Ana Sayfa Vergi Dar mükellefin gayrimenkul sermaye iradı beyanı

    Dar mükellefin gayrimenkul sermaye iradı beyanı

    260
    0

    Sayı : 62030549-120[86-2014/702]-61588

    Tarih: 17/06/2015

    T.C.

    GELİR İDARESİ BAŞKANLIĞI

     İSTANBUL VERGİ DAİRESİ BAŞKANLIĞI

    (Mükellef Hizmetleri Gelir Vergileri Grup Müdürlüğü)

    Sayı:62030549-120[86-2014/702]-6158817/06/2015
    Konu:Dar mükellefin gayrimenkul sermaye iradı beyanı

    İlgide kayıtlı özelge talep formunuzun tetkikinden; çalışma ve oturma izni alarak Kanada’da yaşadığınızı, Türkiye’de sahibi bulunduğunuz ve mesken olarak kullanılan gayrimenkullerden elde ettiğiniz kira gelirinizi beyan ederek verginizi ödediğinizi, ancak işyeri olarak kullanılan gayrimenkullerden elde ettiğiniz kira gelirinize ait verginin, kesinti yoluyla ödendiğinden bahisle gelir vergisi beyannamesine dâhil etmediğinizi belirterek, Kanada Hükümeti tarafından tevkifata tabi işyeri kira gelirinin beyan edilmeme nedeninin sorulması üzerine konu hakkında Başkanlığımızdan görüş talep ettiğiniz anlaşılmaktadır.
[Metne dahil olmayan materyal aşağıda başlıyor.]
(* ===== verification/_CoqProject ===== *)
-Q . S2P
Prelude.v
Errors.v
Dates.v
Currencies.v
Money.v
Fees.v
Ulid.v
Snowflake.v
Subjects.v
Wire.v
Json.v
Signature.v
Jwt.v
Redis.v
Suspicious.v
Subscriber.v
Validators.v
Transfer.v
SendMoney.v
Connector.v
Pkcs11.v
ClientCert.v
Inbound.v
Access.v
AuditTrail.v
AuditConsumer.v
Perform.v
Callbacks.v
LiveStats.v
Sorting.v
Pages.v
ReportQueue.v
Reports.v
Rollup.v
Dashboard.v
Interleave.v
Accounts.v
Sessions.v
Passwords.v
Users.v
Governance.v
Outside.v
Tenants.v
Rows.v
Trust.v
Publication.v
Rotation.v
Certificates.v
Issuance.v
Vault.v
Custody.v
Keys.v
UserMessages.v
TransferStatus.v
Tokens.v
Secrets.v
Enrolment.v
Registration.v
Migrations.v
Oracle.v
Definition is_digit (c : ascii) : bool := (48 <=? code c)%N && (code c <=? 57)%N.
(** [\[1-9\]] *)
Definition is_nonzero_digit (c : ascii) : bool := (49 <=? code c)%N && (code c <=? 57)%N.
Definition digit_val (c : ascii) : Z := Z.of_N (code c) - 48.
Definition digit_char (d : Z) : ascii := ascii_of_N (Z.to_N (d + 48)).

(** White space and line terminators of ECMAScript below 256: TAB, LF, VT, FF,
    CR, SPACE and NO-BREAK SPACE. *)
Definition is_ws (c : ascii) : bool :=
  ((9 <=? code c)%N && (code c <=? 13)%N) || (code c =? 32)%N || (code c =? 160)%N.

Fixpoint trimStart (s : jsstr) : jsstr :=
  match s with
  | c :: s' => if is_ws c then trimStart s' else s
  | [] => []
  end.
Definition trimEnd (s : jsstr) : jsstr := reverse (trimStart (reverse s)).
Definition trim (s : jsstr) : jsstr := trimEnd (trimStart s).

(** [toLowerCase] on Latin-1: A-Z and the accented capitals 192..222 but 215. *)
Definition lower_char (c : ascii) : ascii :=
  let n := code c in
  if ((65 <=? n)%N && (n <=? 90)%N)
     || ((192 <=? n)%N && (n <=? 222)%N && negb (n =? 215)%N)
  then ascii_of_N (n + 32) else c.
Definition toLowerCase (s : jsstr) : jsstr := map lower_char s.

Definition str_eqb (a b : jsstr) : bool := bool_decide (a = b).
Definition startsWith (s p : jsstr) : bool := bool_decide (p `prefix_of` s).
Definition endsWith (s p : jsstr) : bool := bool_decide (p `suffix_of` s).

(** [s.indexOf(c)] for a one-unit needle; [None] is -1. *)
Fixpoint indexOf (c : ascii) (s : jsstr) : option nat :=
  match s with
  | [] => None
  | d :: s' => if bool_decide (c = d) then Some 0%nat else S <$> indexOf c s'
  end.

(** [s.split(c)] for a one-unit separator: always at least one piece. *)
Fixpoint split (c : ascii) (s : jsstr) : list jsstr :=
  match s with
  | [] => [[]]
  | d :: s' =>
      if bool_decide (c = d) then [] :: split c s'
      else match split c s' with
           | p :: ps => (d :: p) :: ps
           | [] => [[d]]
           end
  end.

(** [parts.join(sep)] *)
Fixpoint join (sep : jsstr) (parts : list jsstr) : jsstr :=
  match parts with
  | [] => []
  | [p] => p
  | p :: ps => p ++ sep ++ join sep ps
  end.

Definition padStart (n : nat) (c : ascii) (s : jsstr) : jsstr :=
  replicate (n - length s) c ++ s.
Definition padEnd (n : nat) (c : ascii) (s : jsstr) : jsstr :=
  s ++ replicate (n - length s) c.

(** [BigInt(s)] for a string of digits ([BigInt('')] is [0n]). *)
Definition dec_value (s : jsstr) : Z :=
  fold_left (fun acc c => acc * 10 + digit_val c) s 0.

(** [n.toString()] for a non-negative [bigint]. *)
Fixpoint dec_print_fuel (fuel : nat) (n : Z) (acc : jsstr) : jsstr :=
  match fuel with
  | O => acc
  | S fuel =>
      if n <? 10 then digit_char n :: acc
      else dec_print_fuel fuel (n / 10) (digit_char (n mod 10) :: acc)
  end.
Definition dec_print (n : Z) : jsstr :=
  dec_print_fuel (S (Z.to_nat (Z.log2 n))) n [].

(** [n.toString()] of an integer of either sign. *)
Definition bigint_text (n : Z) : jsstr := if n <? 0 then "-"%char :: dec_print (- n) else dec_print n.

(** The longest prefix of digits, as the greedy [\d*] takes it, and the rest. *)
Fixpoint span_digits (s : jsstr) : jsstr * jsstr :=
  match s with
  | c :: s' => if is_digit c then let '(ds, r) := span_digits s' in (c :: ds, r) else ([], s)
  | [] => ([], [])
  end.

(** ** Automation *)

(** Case analysis on every [match] and [if] of the goal or a hypothesis. *)
Ltac case_all :=
  repeat (case_match; simplify_eq/=; try done).

Ltac bool_hyps :=
  repeat match goal with
  | H : (_ && _) = true |- _ => apply andb_true_iff in H as [? ?]
  | H : (_ || _) = false |- _ => apply orb_false_iff in H as [? ?]
  | H : negb _ = true |- _ => apply negb_true_iff in H
  | H : negb _ = false |- _ => apply negb_false_iff in H
  | H : bool_decide _ = true |- _ => apply bool_decide_eq_true in H
  | H : bool_decide _ = false |- _ => apply bool_decide_eq_false in H
  | H : (_ <? _) = true |- _ => apply Z.ltb_lt in H
  | H : (_ <? _) = false |- _ => apply Z.ltb_ge in H
  | H : (_ <=? _) = true |- _ => apply Z.leb_le in H
  | H : (_ <=? _) = false |- _ => apply Z.leb_gt in H
  | H : (_ =? _) = true |- _ => apply Z.eqb_eq in H
  | H : (_ =? _) = false |- _ => apply Z.eqb_neq in H
  end.

Create HintDb pivotal discriminated.

(** ** Shared lemmas *)

Lemma let_Ok {E A B} (m : result E A) (f : A -> result E B) b :
  (let! a := m in f a) = Ok b <-> exists a, m = Ok a /\ f a = Ok b.
Proof. destruct m; split; [eauto | by intros (? & [= ->] & ?) | done | by intros (? & ? & ?)]. Qed.

Lemma Ok_inj {E A} (a b : A) : @Ok E A a = Ok b -> a = b.
Proof. congruence. Qed.

Lemma throw_if_Ok {E} b (e : E) u : throw_if b e = Ok u <-> b = false.
Proof. destruct b, u; cbn; split; congruence. Qed.

Lemma forM_Ok {E A} (body : A -> result E unit) xs :
  forM body xs = Ok tt <-> Forall (fun x => body x = Ok tt) xs.
Proof.
  induction xs as [|x xs IH]; cbn; [by split|].
  rewrite Forall_cons, <- IH. destruct (body x) as [[]|e]; [tauto|].
  split; [done | by intros [? _]].
Qed.

Lemma forM_Err {E A} (body : A -> result E unit) xs e :
  forM body xs = Err e <->
  exists pre x post, xs = pre ++ x :: post /\ Forall (fun y => body y = Ok tt) pre /\ body x = Err e.
Proof.
  induction xs as [|x xs IH]; cbn.
  - split; [done|]. by intros ([] & ? & ? & ? & ?).
  - destruct (body x) as [[]|e'] eqn:Hx.
    + rewrite IH. split.
      * intros (pre & y & post & -> & Hp & Hy). exists (x :: pre), y, post. by rewrite Forall_cons.
      * intros ([|z pre] & y & post & Heq & Hp & Hy); simplify_eq/=; [congruence|].
        apply Forall_cons in Hp as [_ Hp]. eauto 10.
    + split.
      * intros [= ->]. by exists [], x, xs.
      * intros ([|z pre] & y & post & Heq & Hp & Hy); simplify_eq/=; [congruence|].
        apply Forall_cons in Hp as [? _]. congruence.
Qed.

Lemma mapR_Ok {E A B} (f : A -> result E B) xs ys :
  mapR f xs = Ok ys <-> Forall2 (fun x y => f x = Ok y) xs ys.
Proof.
  revert ys. induction xs as [|x xs IH]; intros ys; cbn.
  - split; [intros [= <-]; constructor | by inversion 1].
  - split.
    + intros H. destruct (f x) eqn:Hx; [|done]. destruct (mapR f xs) eqn:Hm; [|done].
      simplify_eq. constructor; [done|]. by apply IH.
    + inversion 1 as [|? y ? ys' Hy Hys]; subst. rewrite Hy.
      apply IH in Hys. by rewrite Hys.
Qed.

(** *** Bit fields *)

(** [hi << k | lo] with [lo] below [2^k] is a sum. *)
Lemma lor_field hi lo k : 0 <= k -> 0 <= lo < 2 ^ k -> Z.lor (Z.shiftl hi k) lo = hi * 2 ^ k + lo.
Proof.
  intros Hk Hlo. rewrite <- Z.shiftl_mul_pow2 by done.
  assert (Z.land (Z.shiftl hi k) lo = 0) as Hl.
  { apply Z.bits_inj'. intros n Hn. rewrite Z.land_spec, Z.bits_0. destruct (Z.lt_ge_cases n k).
    - by rewrite Z.shiftl_spec_low.
    - rewrite <- (Z.mod_small lo (2 ^ k)) by done. rewrite Z.mod_pow2_bits_high by lia. apply andb_false_r. }
  rewrite Z.add_nocarry_lxor by done. symmetry. by apply Z.lxor_lor.
Qed.

Lemma lor_byte hi b : 0 <= b < 256 -> Z.lor (Z.shiftl hi 8) b = hi * 256 + b.
Proof. intros. by apply (lor_field hi b 8). Qed.

(** *** Digits and decimal values *)

Lemma code_lt c : (code c < 256)%N.
Proof. apply N_ascii_bounded. Qed.

Lemma is_digit_val c : is_digit c = true -> 0 <= digit_val c <= 9.
Proof.
  unfold is_digit, digit_val. rewrite andb_true_iff, !N.leb_le. lia.
Qed.

Lemma digit_char_code d : 0 <= d <= 9 -> code (digit_char d) = Z.to_N (d + 48).
Proof. intros. unfold code, digit_char. apply N_ascii_embedding. lia. Qed.

Lemma digit_char_digit d : 0 <= d <= 9 -> is_digit (digit_char d) = true.
Proof.
  intros. unfold is_digit. rewrite digit_char_code by done.
  rewrite andb_true_iff, !N.leb_le. lia.
Qed.

Lemma digit_val_char d : 0 <= d <= 9 -> digit_val (digit_char d) = d.
Proof. intros. unfold digit_val. rewrite digit_char_code by done. lia. Qed.

Definition all_digits (s : jsstr) : Prop := Forall (fun c => is_digit c = true) s.

Lemma dec_fold_acc s a :
  fold_left (fun acc c => acc * 10 + digit_val c) s a = a * 10 ^ Z.of_nat (length s) + dec_value s.
Proof.
  unfold dec_value. revert a. induction s as [|c s IH]; intros a; cbn [fold_left length].
  - rewrite Z.pow_0_r. lia.
  - rewrite IH. rewrite (IH (0 * 10 + digit_val c)).
    rewrite Nat2Z.inj_succ, Z.pow_succ_r by lia. lia.
Qed.

Lemma dec_value_cons c s : dec_value (c :: s) = digit_val c * 10 ^ Z.of_nat (length s) + dec_value s.
Proof. unfold dec_value at 1. cbn. rewrite dec_fold_acc. f_equal. Qed.

Lemma dec_value_app s t : dec_value (s ++ t) = dec_value s * 10 ^ Z.of_nat (length t) + dec_value t.
Proof. unfold dec_value at 1. rewrite fold_left_app. apply dec_fold_acc. Qed.

Lemma dec_value_zeros n : dec_value (replicate n "0"%char) = 0.
Proof. induction n; [done|]. cbn [replicate]. rewrite dec_value_cons, IHn. change (digit_val "0") with 0. lia. Qed.

Lemma dec_value_bounds s : all_digits s -> 0 <= dec_value s < 10 ^ Z.of_nat (length s).
Proof.
  induction 1 as [|c s Hc Hs IH]; [cbn; lia|].
  rewrite dec_value_cons. cbn [length]. rewrite Nat2Z.inj_succ, Z.pow_succ_r by lia.
  apply is_digit_val in Hc. nia.
Qed.

Lemma dec_value_zero s : all_digits s -> dec_value s = 0 <-> existsb is_nonzero_digit s = false.
Proof.
  induction 1 as [|c s Hc Hs IH]; [done|].
  rewrite dec_value_cons. cbn [existsb]. rewrite orb_false_iff, <- IH.
  pose proof (dec_value_bounds s Hs). pose proof (is_digit_val c Hc).
  assert (is_nonzero_digit c = false <-> digit_val c = 0) as ->.
  { unfold is_nonzero_digit, digit_val. revert Hc. unfold is_digit.
    rewrite andb_true_iff, andb_false_iff, !N.leb_le, !N.leb_gt. lia. }
  nia.
Qed.

Lemma dec_print_fuel_spec fuel n acc :
  0 <= n < 10 ^ Z.of_nat fuel -> (0 < fuel)%nat ->
  exists ds, dec_print_fuel fuel n acc = ds ++ acc /\ all_digits ds /\ dec_value ds = n /\ ds <> [].
Proof.
  revert n acc. induction fuel as [|fuel IH]; intros n acc Hn Hf; [lia|].
  cbn [dec_print_fuel]. destruct (Z.ltb_spec n 10).
  - exists [digit_char n]. repeat split; [|rewrite dec_value_cons; cbn; rewrite digit_val_char; lia | done].
    constructor; [apply digit_char_digit; lia | constructor].
  - rewrite Nat2Z.inj_succ, Z.pow_succ_r in Hn by lia.
    assert (0 < fuel)%nat. { destruct fuel; [cbn in Hn; lia | lia]. }
    assert (0 <= n / 10 < 10 ^ Z.of_nat fuel).
    { split; [apply Z.div_pos; lia | apply Z.div_lt_upper_bound; lia]. }
    pose proof (Z.mod_pos_bound n 10).
    destruct (IH (n / 10) (digit_char (n mod 10) :: acc)) as (ds & -> & Hd & Hv & Hne); [done..|].
    exists (ds ++ [digit_char (n mod 10)]). rewrite <- app_assoc. repeat split.
    + apply Forall_app; split; [done|]. constructor; [apply digit_char_digit; lia | constructor].
    + rewrite dec_value_app, Hv, dec_value_cons, digit_val_char by lia. cbn.
      pose proof (Z.div_mod n 10). lia.
    + by destruct ds.
Qed.
(** The [FspiopErrors.<NAME>] definitions: the description of each. *)
Definition definition_description (n : error_name) : jsstr :=
  js match n with
  | COMMUNICATION_ERROR => "Generic communication error."
  | DESTINATION_COMMUNICATION_ERROR => "Destination of the request failed to be reached. This usually indicates that a Peer FSP failed to respond from an intermediate entity."
  | GENERIC_SERVER_ERROR => "Used to avoid disclosing private details."
  | INTERNAL_SERVER_ERROR => "Unexpected exception or bug."
  | NOT_IMPLEMENTED => "Service not supported by server."
  | SERVICE_CURRENTLY_UNAVAILABLE => "Service temporarily unavailable (e.g. maintenance)."
  | SERVER_TIMED_OUT => "Callback not received within timeout period."
  | SERVER_BUSY => "Server rejecting requests due to overload."
  | GENERIC_CLIENT_ERROR => "Used to avoid disclosing private client errors."
  | UNACCEPTABLE_VERSION_REQUESTED => "Client requested unsupported API version."
  | UNKNOWN_URI => "Provided URI not recognized by server."
  | ADD_PARTY_INFORMATION_ERROR => "Error occurred while adding/updating party info."
  | GENERIC_VALIDATION_ERROR => "Generic format error."
  | MALFORMED_SYNTAX => "Invalid parameter format (e.g. amount '5.ABC')."
  | MISSING_MANDATORY_ELEMENT => "Required element in data model is missing."
  | TOO_MANY_ELEMENTS => "Array exceeds allowed maximum."
  | TOO_LARGE_PAYLOAD => "Request payload exceeds allowed size."
  | INVALID_SIGNATURE => "Payload signature invalid or modified."
  | MODIFIED_REQUEST => "Parameters differ from a previously processed request."
  | MISSING_EXTENSION_PARAMETER => "Required extension parameter not provided."
  | GENERIC_ID_NOT_FOUND => "Generic identifier error."
  | DESTINATION_FSP_ERROR => "Destination FSP cannot be found or doesn't exist."
  | PAYER_FSP_ID_NOT_FOUND => "Payer FSP ID not recognized."
  | PAYEE_FSP_ID_NOT_FOUND => "Payee FSP ID not recognized."
  | PARTY_NOT_FOUND => "Provided party identifier not found."
  | QUOTE_ID_NOT_FOUND => "Quote ID not found on server."
  | TRANSACTION_REQUEST_ID_NOT_FOUND => "ID not found for transaction request."
  | TRANSACTION_ID_NOT_FOUND => "Transaction ID not found."
  | TRANSFER_ID_NOT_FOUND => "Transfer ID not found."
  | BULK_QUOTE_ID_NOT_FOUND => "Bulk quote ID not found."
  | BULK_TRANSFER_ID_NOT_FOUND => "Bulk transfer ID not found."
  | GENERIC_EXPIRED_ERROR => "Generic expired object error (non-specific)."
  | TRANSACTION_REQUEST_EXPIRED => "Transaction request has already expired."
  | QUOTE_EXPIRED => "The quote is no longer valid."
  | TRANSFER_EXPIRED => "The transfer has already expired."
  | GENERIC_PAYER_ERROR => "Used for private payer-related errors."
  | PAYER_FSP_INSUFFICIENT_LIQUIDITY => "Payer-s FSP lacks funds."
  | GENERIC_PAYER_REJECTION => "Payer or payer FSP rejected the request."
  | PAYER_REJECTED_TRANSACTION_REQUEST => "Payer rejected the transaction request."
  | PAYER_FSP_UNSUPPORTED_TRANSACTION_TYPE => "Transaction type not supported by Payer FSP."
  | PAYER_UNSUPPORTED_CURRENCY => "Payer does not support requested currency."
  | PAYER_LIMIT_ERROR => "Payment amount/frequency exceeds limits."
  | SUSPICIOUS_TRANSACTION_PATTERN => "Repetitive transaction pattern blocked."
  | PAYER_PERMISSION_ERROR => "Payer lacks permission to perform operation."
  | GENERIC_PAYER_BLOCKED_ERROR => "Payer is blocked or failed regulatory screening."
  | GENERIC_PAYEE_ERROR => "Generic error related to payee or payee FSP."
  | PAYEE_FSP_INSUFFICIENT_LIQUIDITY => "Payee FSP lacks sufficient liquidity."
  | GENERIC_PAYEE_REJECTION => "Payee or payee FSP rejected request."
  | PAYEE_REJECTED_QUOTE => "Payee unwilling to proceed after quote."
  | PAYEE_FSP_UNSUPPORTED_TRANSACTION_TYPE => "Payee FSP rejects unsupported transaction type."
  | PAYEE_FSP_REJECTED_QUOTE => "Payee FSP unwilling to continue after quote."
  | PAYEE_REJECTED_TRANSACTION => "Payee rejected the transaction."
  | PAYEE_FSP_REJECTED_TRANSACTION => "Payee FSP rejected the transaction."
  | PAYEE_UNSUPPORTED_CURRENCY => "Payee does not support requested currency."
  | PAYEE_LIMIT_ERROR => "Receiving amount/frequency exceeds allowed limits."
  | PAYEE_PERMISSION_ERROR => "Payee lacks permission to perform operation."
  | GENERIC_PAYEE_BLOCKED_ERROR => "Payee is blocked or failed regulatory screening."
  | ROUNDING_VALUE_ERROR => "Amount is invalid. Please enter the format specified by the service provider."
  | INACTIVE_ACCOUNT => "Account is not active."
  | PHONE_NUMBER_MISMATCH => "There was an error with your account number and phone number combination. Please contact your DFSP to verify the numbers."
  | DUPLICATE_REFERENCE_ID => "Duplicate reference ID."
  end.
(** Half-even rounding to scale zero is wrong: the code reads the last kept digit
    from the kept fraction, which is empty there, so it takes it to be 0. A tie above
    an odd integer is rounded down to that odd integer, where half-even goes up to
    the even one. *)
Theorem half_even_at_scale_zero :
  forall ip, digits1 ip -> Z.odd (dec_value ip) = true -> dec_value ip < UINT64_MAX ->
  serialize (ip ++ js ".5") 0 HalfEven = Ok (dec_value ip) /\
  round_reference 1 HalfEven (dec_value ip * 10 + 5) 10 = Ok (dec_value ip + 1).
Proof.
  intros ip [Hne Hd] Hodd Hmax. split.
  - assert (well_formed None ip (Some (js "5"))) as Hwf.
    { split; [done|]. split; [done|]. intros f [= <-]. split; [done|]. by constructor. }
    assert (match_decimal (trim (ip ++ js ".5")) = Some (None, ip, Some (js "5"))) as Hm.
    { change (ip ++ js ".5") with (render None ip (Some (js "5"))).
      rewrite trim_no_ws by exact (render_no_ws _ _ _ Hwf). by apply match_decimal_render. }
    unfold serialize, validateScale. change (0 <? 0) with false. cbn [throw_if].
    unfold parseDecimalAmount. rewrite normalizeAmount_trim, match_normalized, Hm.
    change (norm_fraction (Some (js "5"))) with (Some (js "5")).
    rewrite bool_decide_false by done. change (Z.to_nat 0) with 0%nat.
    unfold scaleAmount. cbn [sign integerPart fractionPart from_option id].
    change (drop 0 (js "5")) with (js "5"). change (take 0 (padEnd 0 zero (js "5"))) with (@nil ascii).
    rewrite bool_decide_false by done.
    change (shouldRoundUp 1 [] (js "5") HalfEven) with (@Ok thrown bool false).
    change (dec_value []) with 0. change (10 ^ Z.of_nat 0) with 1. cbv beta iota.
    replace ((dec_value ip * 1 + 0) * 1) with (dec_value ip) by ring.
    pose proof (dec_value_bounds ip Hd).
    exact (in_uint64_Ok (dec_value ip) ltac:(lia)).
  - rewrite round_reference_split by lia. change (5 =? 0) with false.
    change (10 <? 2 * 5) with false. change (2 * 5 =? 10) with true. rewrite Hodd. cbn. f_equal. lia.
Qed.

Lemma half_even_at_scale_zero_witness :
  serialize (js "1" ++ js ".5") 0 HalfEven = Ok 1 /\ round_reference 1 HalfEven (1 * 10 + 5) 10 = Ok 2.
Proof.
  assert (digits1 (js "1")) as Hd by (split; [discriminate | by constructor]).
  pose proof (half_even_at_scale_zero (js "1") Hd eq_refl eq_refl) as H.
  change (dec_value (js "1")) with 1 in H. exact H.
Defined.

(** Round trip: the text [deserialize] prints for a 64-bit amount is read back by
    [serialize] to the same amount, at the same scale and in every rounding mode. *)
Theorem serialize_deserialize :
  forall n scale mode, 0 <= n <= UINT64_MAX -> 0 <= scale ->
  exists text, deserialize n scale = Ok text /\ serialize text scale mode = Ok n.
Proof. intros n scale mode. apply serialize_roundtrip. Qed.

Lemma serialize_deserialize_witness :
  exists text, deserialize 1050 2 = Ok text /\ serialize text 2 Unnecessary = Ok 1050.
Proof. exact (serialize_deserialize 1050 2 Unnecessary ltac:(unfold UINT64_MAX; lia) ltac:(lia)). Defined.

(** What [deserialize] prints for up to 18 integer digits at a currency's scale
    matches the FSPIOP [Amount] pattern. *)
Theorem deserialize_AMOUNT_PATTERN :
  forall n scale, 0 <= scale <= 4 -> 0 <= n < 10 ^ (18 + scale) ->
  exists text, deserialize n scale = Ok text /\ AMOUNT_PATTERN_test text = true.
Proof.
  intros n scale Hs Hn.
  destruct (deserialize_groups n scale ltac:(lia) ltac:(lia)) as (ip & fp & Hd & Hwf & Hv & Hlen & Hhead & Hl).
  eexists. split; [exact Hd|]. apply AMOUNT_PATTERN_render; [done..| |lia].
  assert (length (dec_print n) <= 18 + Z.to_nat scale)%nat; [|lia].
  apply dec_print_length; [|lia]. rewrite Nat2Z.inj_add, Z2Nat.id by lia. done.
Qed.

Lemma deserialize_AMOUNT_PATTERN_witness :
  exists text, deserialize 120050 4 = Ok text /\ AMOUNT_PATTERN_test text = true.
Proof. exact (deserialize_AMOUNT_PATTERN 120050 4 ltac:(lia) ltac:(lia)). Defined.

(** [validate] leaves the normalised amount in the object and accepts it exactly
    when its currency is known and the amount has no more fraction digits than that
    currency's scale. *)
Theorem validate_accepts :
  forall m, exists m', fst (validate (Some m)) = Some m' /\
  money_currency m' = money_currency m /\ money_amount m' = normalizeAmount (money_amount m) /\
  (snd (validate (Some m)) = Ok tt <->
     exists p, get (money_currency m) = Some p /\ Z.of_nat (scaleOf (money_amount m')) <= scale p).
Proof.
  intros m. exists (mkMoney (money_currency m) (normalizeAmount (money_amount m))).
  split; [done|]. split; [done|]. split; [done|]. unfold validate. cbn [snd money_currency money_amount].
  destruct (get (money_currency m)) as [p|]; [|by split; [|intros (? & ? & ?)]].
  rewrite throw_if_Ok, Z.ltb_ge. split; [eauto | by intros (? & [= <-] & ?)].
Qed.
(** The node id of a configured value: the number itself, or the ordinal after its
    last dash. *)
Definition configured_node_id (configuredNodeId : jsstr) : option Z :=
  match parseInt configuredNodeId with
  | Some parsed => Some (and32 parsed MAX_NODE_ID)
  | None =>
      match lastIndexOf "-"%char configuredNodeId with
      | Some lastDash =>
          if (S lastDash <? length configuredNodeId)%nat
          then (fun ordinal => and32 ordinal MAX_NODE_ID) <$> parseInt (drop (S lastDash) configuredNodeId)
          else None
      | None => None
      end
  end.

(** [resolveNodeId]; [configured] is [SNOWFLAKE_NODE_ID], [inK8s] whether
    [KUBERNETES_SERVICE_HOST] is set. *)
Definition resolveNodeId (table : option (list Z)) (configured : option jsstr) (inK8s : bool)
    (ifs : interfaces) (random31 : Z) : result thrown Z :=
  match (match configured with
         | Some c => if bool_decide (trim c = []) then None else configured_node_id (trim c)
         | None => None
         end) with
  | Some id => Ok id
  | None =>
      if inK8s
      then Err (TError (js "SNOWFLAKE_NODE_ID must be set in Kubernetes to avoid duplicate IDs."))
      else Ok (createNodeIdFromMac table ifs random31)
  end.

(** The static initialiser of [INSTANCE]: the field before [CRC32_TABLE] in the class,
    so it runs while the table is [undefined]. The constructor masks the id again. *)
Definition INSTANCE_nodeId (configured : option jsstr) (inK8s : bool) (ifs : interfaces) (random31 : Z)
    : result thrown Z :=
  let! nodeId := resolveNodeId None configured inK8s ifs random31 in
  Ok (and32 nodeId MAX_NODE_ID).

(** ** The generator *)

Section generator.
  (** The [k]-th call of [Date.now()] gives [clock k]; [nodeId] is the instance's. *)
  Context (clock : nat -> Z) (nodeId : Z).

(** The fields of the instance and the number of clock readings so far. *)
Record Snowflake : Set := mkSnowflake { lastTimestamp : Z; sequence : Z; readings : nat }.
Definition init : Snowflake := mkSnowflake (-1) 0 0.

Definition timestamp (k : nat) : Z := clock k - BIG_BANG.

(** [waitNextMillis] from the reading [k]: the timestamp it returns and the readings
    consumed; [None] when [fuel] readings did not suffice. *)
Fixpoint waitNextMillis (fuel : nat) (k : nat) (last : Z) : option (Z * nat) :=
  match fuel with
  | O => None
  | S fuel =>
      let ts := timestamp k in
      if ts <=? last then waitNextMillis fuel (S k) last else Some (ts, S k)
  end.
    14.07.2009 tarihinde imzalanan ve 01.01.2012 tarihinden geçerli olmak üzere uygulanmakta olan “Türkiye Cumhuriyeti ve Kanada Arasında Gelir ve Servet Üzerinden Alınan Vergilerde Çifte Vergilendirmeyi Önleme ve Vergi Kaçakçılığına Engel Olma Anlaşması” nın “Gayrimenkul Varlıklardan Elde Edilen Gelir” başlıklı 6 ncı maddesinde;

    “1.  Bir Akit Devlet mukiminin diğer Akit Devlette bulunan gayrimenkul varlıklardan, tarım ve ormancılık dâhil, elde ettiği gelir, gayrimenkulün bulunduğu bu diğer Akit Devlette vergilendirilebilir.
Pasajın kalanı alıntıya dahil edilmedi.